[Collected data entries]
==*==

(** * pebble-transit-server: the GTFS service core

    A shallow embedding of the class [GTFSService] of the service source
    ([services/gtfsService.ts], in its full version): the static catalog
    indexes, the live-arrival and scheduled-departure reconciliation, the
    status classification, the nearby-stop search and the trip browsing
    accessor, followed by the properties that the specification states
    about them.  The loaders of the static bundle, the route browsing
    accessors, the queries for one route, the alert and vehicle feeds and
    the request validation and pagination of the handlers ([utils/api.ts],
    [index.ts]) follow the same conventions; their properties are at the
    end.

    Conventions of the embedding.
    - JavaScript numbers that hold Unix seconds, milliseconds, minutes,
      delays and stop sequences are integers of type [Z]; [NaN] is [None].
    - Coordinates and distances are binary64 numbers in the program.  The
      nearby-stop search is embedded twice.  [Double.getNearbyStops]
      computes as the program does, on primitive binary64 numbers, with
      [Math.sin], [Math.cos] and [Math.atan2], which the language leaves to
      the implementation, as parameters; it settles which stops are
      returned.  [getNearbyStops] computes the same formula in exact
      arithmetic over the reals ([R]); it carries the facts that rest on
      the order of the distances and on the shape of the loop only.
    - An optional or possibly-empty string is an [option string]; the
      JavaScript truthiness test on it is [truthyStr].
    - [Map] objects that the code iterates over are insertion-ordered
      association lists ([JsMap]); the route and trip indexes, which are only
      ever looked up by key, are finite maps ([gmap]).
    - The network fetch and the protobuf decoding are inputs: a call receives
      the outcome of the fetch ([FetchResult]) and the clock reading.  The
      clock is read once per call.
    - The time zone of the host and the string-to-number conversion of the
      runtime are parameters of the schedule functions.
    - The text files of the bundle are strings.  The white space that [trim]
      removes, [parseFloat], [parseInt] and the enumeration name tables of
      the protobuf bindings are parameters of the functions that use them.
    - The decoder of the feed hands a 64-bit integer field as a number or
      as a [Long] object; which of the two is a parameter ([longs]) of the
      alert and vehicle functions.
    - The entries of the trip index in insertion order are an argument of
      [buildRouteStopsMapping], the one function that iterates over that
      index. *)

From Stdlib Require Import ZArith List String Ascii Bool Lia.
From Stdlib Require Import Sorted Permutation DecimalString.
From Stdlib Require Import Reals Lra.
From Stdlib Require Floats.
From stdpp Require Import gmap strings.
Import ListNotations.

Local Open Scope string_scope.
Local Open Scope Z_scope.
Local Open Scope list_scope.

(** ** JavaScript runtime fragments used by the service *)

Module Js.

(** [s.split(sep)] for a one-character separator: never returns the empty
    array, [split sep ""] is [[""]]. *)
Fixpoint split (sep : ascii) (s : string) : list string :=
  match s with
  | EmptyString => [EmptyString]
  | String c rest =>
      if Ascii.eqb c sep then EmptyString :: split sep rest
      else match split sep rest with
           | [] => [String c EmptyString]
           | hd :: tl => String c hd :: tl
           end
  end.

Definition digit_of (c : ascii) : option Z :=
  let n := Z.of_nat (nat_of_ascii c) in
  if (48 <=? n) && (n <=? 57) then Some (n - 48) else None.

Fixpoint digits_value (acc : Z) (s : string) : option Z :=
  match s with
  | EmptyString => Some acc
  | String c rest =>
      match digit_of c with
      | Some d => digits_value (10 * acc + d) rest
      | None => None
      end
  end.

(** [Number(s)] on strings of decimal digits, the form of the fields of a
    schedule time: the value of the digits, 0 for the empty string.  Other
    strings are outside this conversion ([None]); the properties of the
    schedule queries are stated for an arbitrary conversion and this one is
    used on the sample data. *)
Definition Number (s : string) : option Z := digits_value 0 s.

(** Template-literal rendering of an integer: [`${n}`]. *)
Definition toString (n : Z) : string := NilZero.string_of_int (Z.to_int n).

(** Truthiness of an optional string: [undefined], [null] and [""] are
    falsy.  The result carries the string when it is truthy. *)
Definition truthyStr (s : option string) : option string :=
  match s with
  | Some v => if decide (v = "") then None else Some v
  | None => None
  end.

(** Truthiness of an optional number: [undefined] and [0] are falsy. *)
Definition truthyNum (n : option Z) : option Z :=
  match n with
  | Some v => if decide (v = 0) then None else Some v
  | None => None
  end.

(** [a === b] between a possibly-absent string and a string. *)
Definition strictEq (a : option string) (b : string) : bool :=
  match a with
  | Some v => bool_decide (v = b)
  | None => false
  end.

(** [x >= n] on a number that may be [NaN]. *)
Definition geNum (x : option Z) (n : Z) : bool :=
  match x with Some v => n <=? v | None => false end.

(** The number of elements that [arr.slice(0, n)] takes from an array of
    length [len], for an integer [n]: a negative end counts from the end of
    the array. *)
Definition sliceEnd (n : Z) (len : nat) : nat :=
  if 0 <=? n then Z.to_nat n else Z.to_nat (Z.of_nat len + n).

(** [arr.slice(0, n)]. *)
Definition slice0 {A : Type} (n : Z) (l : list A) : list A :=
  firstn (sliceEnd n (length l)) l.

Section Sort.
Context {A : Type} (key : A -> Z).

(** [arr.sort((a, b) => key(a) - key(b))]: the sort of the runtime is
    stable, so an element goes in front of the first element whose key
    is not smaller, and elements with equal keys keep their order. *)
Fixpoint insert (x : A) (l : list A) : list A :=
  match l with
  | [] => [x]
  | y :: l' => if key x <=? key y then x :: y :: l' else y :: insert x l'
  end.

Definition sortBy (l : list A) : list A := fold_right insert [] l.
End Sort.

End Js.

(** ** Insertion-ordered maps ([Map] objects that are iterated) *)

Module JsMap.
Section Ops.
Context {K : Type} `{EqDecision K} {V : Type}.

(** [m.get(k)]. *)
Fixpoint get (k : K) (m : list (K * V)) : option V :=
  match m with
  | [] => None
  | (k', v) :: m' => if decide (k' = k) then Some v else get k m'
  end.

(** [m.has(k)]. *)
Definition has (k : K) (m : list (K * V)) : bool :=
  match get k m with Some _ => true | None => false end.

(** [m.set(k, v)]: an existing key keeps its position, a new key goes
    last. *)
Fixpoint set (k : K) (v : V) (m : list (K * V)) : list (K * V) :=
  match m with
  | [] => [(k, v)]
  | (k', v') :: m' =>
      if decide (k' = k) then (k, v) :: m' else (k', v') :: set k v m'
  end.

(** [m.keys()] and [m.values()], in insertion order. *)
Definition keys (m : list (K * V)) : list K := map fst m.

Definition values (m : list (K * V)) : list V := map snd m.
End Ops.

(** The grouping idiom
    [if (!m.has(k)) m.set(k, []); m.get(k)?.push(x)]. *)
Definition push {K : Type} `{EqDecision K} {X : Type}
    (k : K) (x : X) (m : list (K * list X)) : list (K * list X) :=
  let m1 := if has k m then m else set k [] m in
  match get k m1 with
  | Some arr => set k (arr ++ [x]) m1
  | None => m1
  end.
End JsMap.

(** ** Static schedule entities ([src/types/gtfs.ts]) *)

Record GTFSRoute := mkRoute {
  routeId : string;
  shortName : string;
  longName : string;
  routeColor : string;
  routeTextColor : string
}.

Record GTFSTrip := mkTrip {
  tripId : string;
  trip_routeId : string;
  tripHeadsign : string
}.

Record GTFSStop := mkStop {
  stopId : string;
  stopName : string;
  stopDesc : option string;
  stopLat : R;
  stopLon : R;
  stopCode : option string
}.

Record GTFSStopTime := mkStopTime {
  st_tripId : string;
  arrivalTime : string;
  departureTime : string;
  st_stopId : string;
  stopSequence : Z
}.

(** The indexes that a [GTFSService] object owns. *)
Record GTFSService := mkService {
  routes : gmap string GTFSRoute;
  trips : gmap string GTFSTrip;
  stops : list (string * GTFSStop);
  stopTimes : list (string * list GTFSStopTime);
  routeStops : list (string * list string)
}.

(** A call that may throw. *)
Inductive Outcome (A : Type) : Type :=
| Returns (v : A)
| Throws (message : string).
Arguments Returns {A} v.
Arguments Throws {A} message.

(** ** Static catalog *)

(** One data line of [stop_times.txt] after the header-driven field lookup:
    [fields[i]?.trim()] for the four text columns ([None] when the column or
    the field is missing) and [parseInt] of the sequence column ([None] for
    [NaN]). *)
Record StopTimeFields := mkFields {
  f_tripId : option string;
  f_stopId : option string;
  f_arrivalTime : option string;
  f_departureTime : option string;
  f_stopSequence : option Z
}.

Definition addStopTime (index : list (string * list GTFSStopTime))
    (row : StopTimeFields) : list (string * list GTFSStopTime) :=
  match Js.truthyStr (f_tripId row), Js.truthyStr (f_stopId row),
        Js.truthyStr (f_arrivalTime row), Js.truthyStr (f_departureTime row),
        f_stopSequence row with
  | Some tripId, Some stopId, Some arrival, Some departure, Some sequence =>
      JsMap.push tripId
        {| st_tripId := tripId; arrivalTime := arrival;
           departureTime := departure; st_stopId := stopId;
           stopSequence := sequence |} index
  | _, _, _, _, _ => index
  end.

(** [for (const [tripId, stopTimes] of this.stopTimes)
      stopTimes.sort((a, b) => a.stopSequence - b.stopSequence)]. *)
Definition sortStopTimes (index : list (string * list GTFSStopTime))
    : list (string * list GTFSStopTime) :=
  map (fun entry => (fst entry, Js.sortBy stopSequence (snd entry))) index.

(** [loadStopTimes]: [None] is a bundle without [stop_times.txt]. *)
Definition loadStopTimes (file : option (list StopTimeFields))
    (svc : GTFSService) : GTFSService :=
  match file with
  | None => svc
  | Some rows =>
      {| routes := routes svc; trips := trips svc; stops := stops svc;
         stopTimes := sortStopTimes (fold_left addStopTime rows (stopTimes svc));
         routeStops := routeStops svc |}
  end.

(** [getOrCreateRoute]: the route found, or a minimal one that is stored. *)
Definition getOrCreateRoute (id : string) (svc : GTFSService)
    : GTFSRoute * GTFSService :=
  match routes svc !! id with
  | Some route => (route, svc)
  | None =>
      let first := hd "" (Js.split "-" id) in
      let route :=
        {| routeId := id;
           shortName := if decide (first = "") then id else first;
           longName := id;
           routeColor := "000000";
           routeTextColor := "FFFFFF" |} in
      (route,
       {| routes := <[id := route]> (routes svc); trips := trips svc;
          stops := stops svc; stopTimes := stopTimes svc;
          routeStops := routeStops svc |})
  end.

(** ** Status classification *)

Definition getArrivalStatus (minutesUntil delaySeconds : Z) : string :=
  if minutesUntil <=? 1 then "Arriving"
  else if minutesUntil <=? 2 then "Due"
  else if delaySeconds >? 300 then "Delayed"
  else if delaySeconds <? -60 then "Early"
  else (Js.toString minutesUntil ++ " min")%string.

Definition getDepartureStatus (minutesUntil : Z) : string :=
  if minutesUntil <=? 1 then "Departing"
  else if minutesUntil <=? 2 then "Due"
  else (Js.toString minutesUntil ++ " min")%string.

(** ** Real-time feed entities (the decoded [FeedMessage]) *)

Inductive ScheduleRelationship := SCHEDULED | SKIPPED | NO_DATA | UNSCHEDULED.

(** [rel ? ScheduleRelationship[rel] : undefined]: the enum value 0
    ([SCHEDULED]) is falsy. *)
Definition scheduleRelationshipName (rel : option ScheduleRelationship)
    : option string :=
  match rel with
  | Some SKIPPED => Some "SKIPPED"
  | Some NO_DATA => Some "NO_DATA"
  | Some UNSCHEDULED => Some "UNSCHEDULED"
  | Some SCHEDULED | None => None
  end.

==*==

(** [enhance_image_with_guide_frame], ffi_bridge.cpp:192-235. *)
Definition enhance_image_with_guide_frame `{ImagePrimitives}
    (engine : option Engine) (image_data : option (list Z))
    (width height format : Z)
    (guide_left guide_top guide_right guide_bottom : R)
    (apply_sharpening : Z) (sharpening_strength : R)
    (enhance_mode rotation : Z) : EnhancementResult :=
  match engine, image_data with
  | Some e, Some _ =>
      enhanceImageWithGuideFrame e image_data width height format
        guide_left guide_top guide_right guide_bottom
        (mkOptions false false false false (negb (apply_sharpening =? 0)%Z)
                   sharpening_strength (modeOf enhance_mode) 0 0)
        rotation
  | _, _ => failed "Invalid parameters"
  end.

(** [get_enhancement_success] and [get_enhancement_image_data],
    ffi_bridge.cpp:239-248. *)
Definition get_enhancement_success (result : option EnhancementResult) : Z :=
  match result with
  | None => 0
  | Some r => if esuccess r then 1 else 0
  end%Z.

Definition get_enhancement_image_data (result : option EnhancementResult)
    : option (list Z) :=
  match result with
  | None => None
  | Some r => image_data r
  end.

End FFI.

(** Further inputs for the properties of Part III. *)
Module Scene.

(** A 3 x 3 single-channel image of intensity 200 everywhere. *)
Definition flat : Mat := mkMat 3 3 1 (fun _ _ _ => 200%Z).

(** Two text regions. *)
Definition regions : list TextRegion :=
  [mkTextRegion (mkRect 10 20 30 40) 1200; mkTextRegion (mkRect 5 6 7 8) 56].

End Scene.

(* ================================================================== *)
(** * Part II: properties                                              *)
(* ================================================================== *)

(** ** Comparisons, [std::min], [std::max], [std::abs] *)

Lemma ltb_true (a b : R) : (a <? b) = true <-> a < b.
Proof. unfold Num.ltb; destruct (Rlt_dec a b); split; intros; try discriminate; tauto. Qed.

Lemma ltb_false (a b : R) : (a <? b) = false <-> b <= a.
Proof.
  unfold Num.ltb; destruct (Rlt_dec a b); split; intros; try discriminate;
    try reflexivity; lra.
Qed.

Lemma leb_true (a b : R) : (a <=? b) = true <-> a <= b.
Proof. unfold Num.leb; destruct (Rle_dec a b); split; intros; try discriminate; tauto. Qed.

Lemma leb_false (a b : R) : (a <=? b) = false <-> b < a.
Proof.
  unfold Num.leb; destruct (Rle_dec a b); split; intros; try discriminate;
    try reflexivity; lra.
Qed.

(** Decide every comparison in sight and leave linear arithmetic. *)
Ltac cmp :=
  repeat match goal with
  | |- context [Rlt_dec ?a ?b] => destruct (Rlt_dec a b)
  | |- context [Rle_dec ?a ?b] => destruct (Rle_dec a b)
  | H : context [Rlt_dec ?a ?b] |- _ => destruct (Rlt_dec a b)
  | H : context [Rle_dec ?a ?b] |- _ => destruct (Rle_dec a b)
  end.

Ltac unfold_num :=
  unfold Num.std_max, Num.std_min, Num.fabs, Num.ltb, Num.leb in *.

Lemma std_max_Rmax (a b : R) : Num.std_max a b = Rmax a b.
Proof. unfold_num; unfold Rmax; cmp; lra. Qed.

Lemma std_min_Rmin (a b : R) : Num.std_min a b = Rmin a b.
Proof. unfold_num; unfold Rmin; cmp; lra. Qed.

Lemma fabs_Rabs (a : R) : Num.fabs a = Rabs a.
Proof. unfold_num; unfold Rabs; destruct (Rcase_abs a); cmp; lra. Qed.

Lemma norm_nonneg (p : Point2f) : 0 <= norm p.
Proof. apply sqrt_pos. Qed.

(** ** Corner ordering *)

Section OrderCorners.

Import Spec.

==*==

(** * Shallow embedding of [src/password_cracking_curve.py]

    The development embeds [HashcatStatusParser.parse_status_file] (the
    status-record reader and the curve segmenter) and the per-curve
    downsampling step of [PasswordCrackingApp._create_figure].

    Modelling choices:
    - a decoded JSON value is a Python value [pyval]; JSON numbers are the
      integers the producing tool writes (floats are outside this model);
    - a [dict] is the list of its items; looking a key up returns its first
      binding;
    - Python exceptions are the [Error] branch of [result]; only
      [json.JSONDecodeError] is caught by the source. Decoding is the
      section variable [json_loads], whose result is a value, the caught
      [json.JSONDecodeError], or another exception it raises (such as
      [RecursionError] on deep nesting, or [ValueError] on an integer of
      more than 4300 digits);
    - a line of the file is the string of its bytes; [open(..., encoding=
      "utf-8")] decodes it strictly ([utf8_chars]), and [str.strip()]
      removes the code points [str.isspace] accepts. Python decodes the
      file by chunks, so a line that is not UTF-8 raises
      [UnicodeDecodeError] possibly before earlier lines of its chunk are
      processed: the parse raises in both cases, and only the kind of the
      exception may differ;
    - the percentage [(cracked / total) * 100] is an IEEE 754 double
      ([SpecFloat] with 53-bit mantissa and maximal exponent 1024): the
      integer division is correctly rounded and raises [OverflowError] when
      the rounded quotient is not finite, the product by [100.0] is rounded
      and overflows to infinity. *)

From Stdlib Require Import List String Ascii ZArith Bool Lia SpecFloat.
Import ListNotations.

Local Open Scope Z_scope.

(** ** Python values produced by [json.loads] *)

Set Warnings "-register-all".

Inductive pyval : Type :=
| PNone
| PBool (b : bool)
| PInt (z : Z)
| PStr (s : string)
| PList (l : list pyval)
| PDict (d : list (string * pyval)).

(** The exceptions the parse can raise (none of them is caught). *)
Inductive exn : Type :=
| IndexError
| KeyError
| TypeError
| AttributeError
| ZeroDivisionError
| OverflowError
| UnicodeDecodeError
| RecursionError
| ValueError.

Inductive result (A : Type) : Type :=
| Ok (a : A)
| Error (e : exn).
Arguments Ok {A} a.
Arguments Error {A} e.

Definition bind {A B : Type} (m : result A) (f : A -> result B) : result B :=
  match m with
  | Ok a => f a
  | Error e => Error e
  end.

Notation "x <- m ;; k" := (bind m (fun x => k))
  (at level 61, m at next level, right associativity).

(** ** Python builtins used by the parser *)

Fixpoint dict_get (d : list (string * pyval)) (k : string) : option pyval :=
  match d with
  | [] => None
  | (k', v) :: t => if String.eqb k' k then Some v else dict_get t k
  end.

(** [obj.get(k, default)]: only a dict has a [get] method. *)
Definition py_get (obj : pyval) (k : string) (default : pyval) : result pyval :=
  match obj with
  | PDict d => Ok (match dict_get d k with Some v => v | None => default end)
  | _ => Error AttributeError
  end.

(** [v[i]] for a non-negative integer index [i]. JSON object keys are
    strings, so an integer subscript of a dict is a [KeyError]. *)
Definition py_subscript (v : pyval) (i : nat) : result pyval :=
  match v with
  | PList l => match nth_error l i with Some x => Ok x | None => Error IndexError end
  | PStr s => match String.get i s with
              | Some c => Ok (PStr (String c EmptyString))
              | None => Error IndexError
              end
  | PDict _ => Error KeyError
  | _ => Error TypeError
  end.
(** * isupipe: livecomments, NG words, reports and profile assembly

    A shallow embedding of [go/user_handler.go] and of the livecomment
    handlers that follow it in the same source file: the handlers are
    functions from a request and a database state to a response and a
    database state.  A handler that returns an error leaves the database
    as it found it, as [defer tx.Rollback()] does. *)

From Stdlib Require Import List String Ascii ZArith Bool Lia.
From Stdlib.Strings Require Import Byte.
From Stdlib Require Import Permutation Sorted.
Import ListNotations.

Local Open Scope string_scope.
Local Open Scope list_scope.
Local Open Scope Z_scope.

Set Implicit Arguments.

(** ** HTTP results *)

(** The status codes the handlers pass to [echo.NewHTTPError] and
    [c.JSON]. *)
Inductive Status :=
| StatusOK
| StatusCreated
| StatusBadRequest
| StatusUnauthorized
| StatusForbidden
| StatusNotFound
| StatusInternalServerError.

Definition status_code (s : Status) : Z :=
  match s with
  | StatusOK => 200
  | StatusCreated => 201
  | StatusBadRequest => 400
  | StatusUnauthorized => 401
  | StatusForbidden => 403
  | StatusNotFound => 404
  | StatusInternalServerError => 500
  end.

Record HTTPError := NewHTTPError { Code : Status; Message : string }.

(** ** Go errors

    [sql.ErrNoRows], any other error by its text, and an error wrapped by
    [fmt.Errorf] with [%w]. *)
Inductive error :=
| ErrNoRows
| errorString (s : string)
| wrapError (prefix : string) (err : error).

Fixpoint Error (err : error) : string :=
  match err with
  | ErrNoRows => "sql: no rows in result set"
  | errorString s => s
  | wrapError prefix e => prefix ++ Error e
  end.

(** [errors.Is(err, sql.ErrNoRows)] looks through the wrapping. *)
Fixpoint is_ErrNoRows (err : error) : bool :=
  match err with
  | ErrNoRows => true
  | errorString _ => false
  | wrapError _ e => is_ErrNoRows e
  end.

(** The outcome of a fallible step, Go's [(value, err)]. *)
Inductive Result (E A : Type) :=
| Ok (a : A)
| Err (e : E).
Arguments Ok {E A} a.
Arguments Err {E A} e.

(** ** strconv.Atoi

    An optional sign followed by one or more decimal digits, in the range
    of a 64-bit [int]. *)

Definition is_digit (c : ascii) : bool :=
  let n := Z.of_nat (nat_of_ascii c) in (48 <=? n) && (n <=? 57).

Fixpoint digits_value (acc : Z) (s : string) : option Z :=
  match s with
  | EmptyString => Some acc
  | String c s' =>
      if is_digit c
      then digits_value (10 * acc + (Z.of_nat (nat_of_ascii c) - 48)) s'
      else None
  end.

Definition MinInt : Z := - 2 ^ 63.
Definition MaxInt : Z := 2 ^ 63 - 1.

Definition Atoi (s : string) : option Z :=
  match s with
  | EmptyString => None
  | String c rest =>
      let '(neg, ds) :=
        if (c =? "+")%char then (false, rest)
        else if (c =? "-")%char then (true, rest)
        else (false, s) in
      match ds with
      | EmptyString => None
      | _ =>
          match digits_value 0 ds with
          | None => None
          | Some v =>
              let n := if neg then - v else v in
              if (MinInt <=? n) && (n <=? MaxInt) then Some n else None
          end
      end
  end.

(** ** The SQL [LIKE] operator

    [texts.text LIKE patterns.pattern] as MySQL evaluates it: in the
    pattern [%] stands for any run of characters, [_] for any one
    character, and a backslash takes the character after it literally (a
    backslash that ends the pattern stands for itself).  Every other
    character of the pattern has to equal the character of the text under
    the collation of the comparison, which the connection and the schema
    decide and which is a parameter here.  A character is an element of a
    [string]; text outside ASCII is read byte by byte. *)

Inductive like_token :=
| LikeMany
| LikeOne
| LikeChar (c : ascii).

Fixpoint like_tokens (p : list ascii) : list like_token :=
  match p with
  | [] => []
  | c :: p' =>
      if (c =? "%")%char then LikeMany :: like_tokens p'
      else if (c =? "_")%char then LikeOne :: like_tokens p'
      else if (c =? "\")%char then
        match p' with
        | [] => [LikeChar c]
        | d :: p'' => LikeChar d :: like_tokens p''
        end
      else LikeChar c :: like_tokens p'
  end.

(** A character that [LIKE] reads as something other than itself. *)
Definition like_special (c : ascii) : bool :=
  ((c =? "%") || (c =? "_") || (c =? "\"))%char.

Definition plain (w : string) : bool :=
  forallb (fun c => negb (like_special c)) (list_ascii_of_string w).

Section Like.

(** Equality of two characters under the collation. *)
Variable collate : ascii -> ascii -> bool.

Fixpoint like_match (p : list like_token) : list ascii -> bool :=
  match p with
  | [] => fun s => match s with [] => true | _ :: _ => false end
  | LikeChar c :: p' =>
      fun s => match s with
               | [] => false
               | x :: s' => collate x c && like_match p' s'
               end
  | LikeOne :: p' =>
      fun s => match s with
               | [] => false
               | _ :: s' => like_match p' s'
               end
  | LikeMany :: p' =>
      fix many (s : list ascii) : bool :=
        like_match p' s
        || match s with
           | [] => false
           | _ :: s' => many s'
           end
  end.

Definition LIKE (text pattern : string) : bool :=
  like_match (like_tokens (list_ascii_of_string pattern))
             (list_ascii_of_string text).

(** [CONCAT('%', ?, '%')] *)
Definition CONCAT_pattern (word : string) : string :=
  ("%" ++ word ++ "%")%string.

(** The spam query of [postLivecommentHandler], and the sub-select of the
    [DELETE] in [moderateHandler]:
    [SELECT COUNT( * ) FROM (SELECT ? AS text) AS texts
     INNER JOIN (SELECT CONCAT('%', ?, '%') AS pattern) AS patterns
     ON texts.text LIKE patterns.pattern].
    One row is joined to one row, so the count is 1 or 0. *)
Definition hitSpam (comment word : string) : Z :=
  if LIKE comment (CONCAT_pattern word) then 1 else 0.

==*==

- [WORK TASK]: Your answer should consist only of the lines above between the line holding "(** * pebble-transit-server: the" and the line holding "indexes, the live-arrival", inclusive, each transcribed exactly.

- [ANSWER TO THIS EXERCISE]:
(** * pebble-transit-server: the GTFS service core

    A shallow embedding of the class [GTFSService] of the service source
    ([services/gtfsService.ts], in its full version): the static catalog
    indexes, the live-arrival and scheduled-departure reconciliation, the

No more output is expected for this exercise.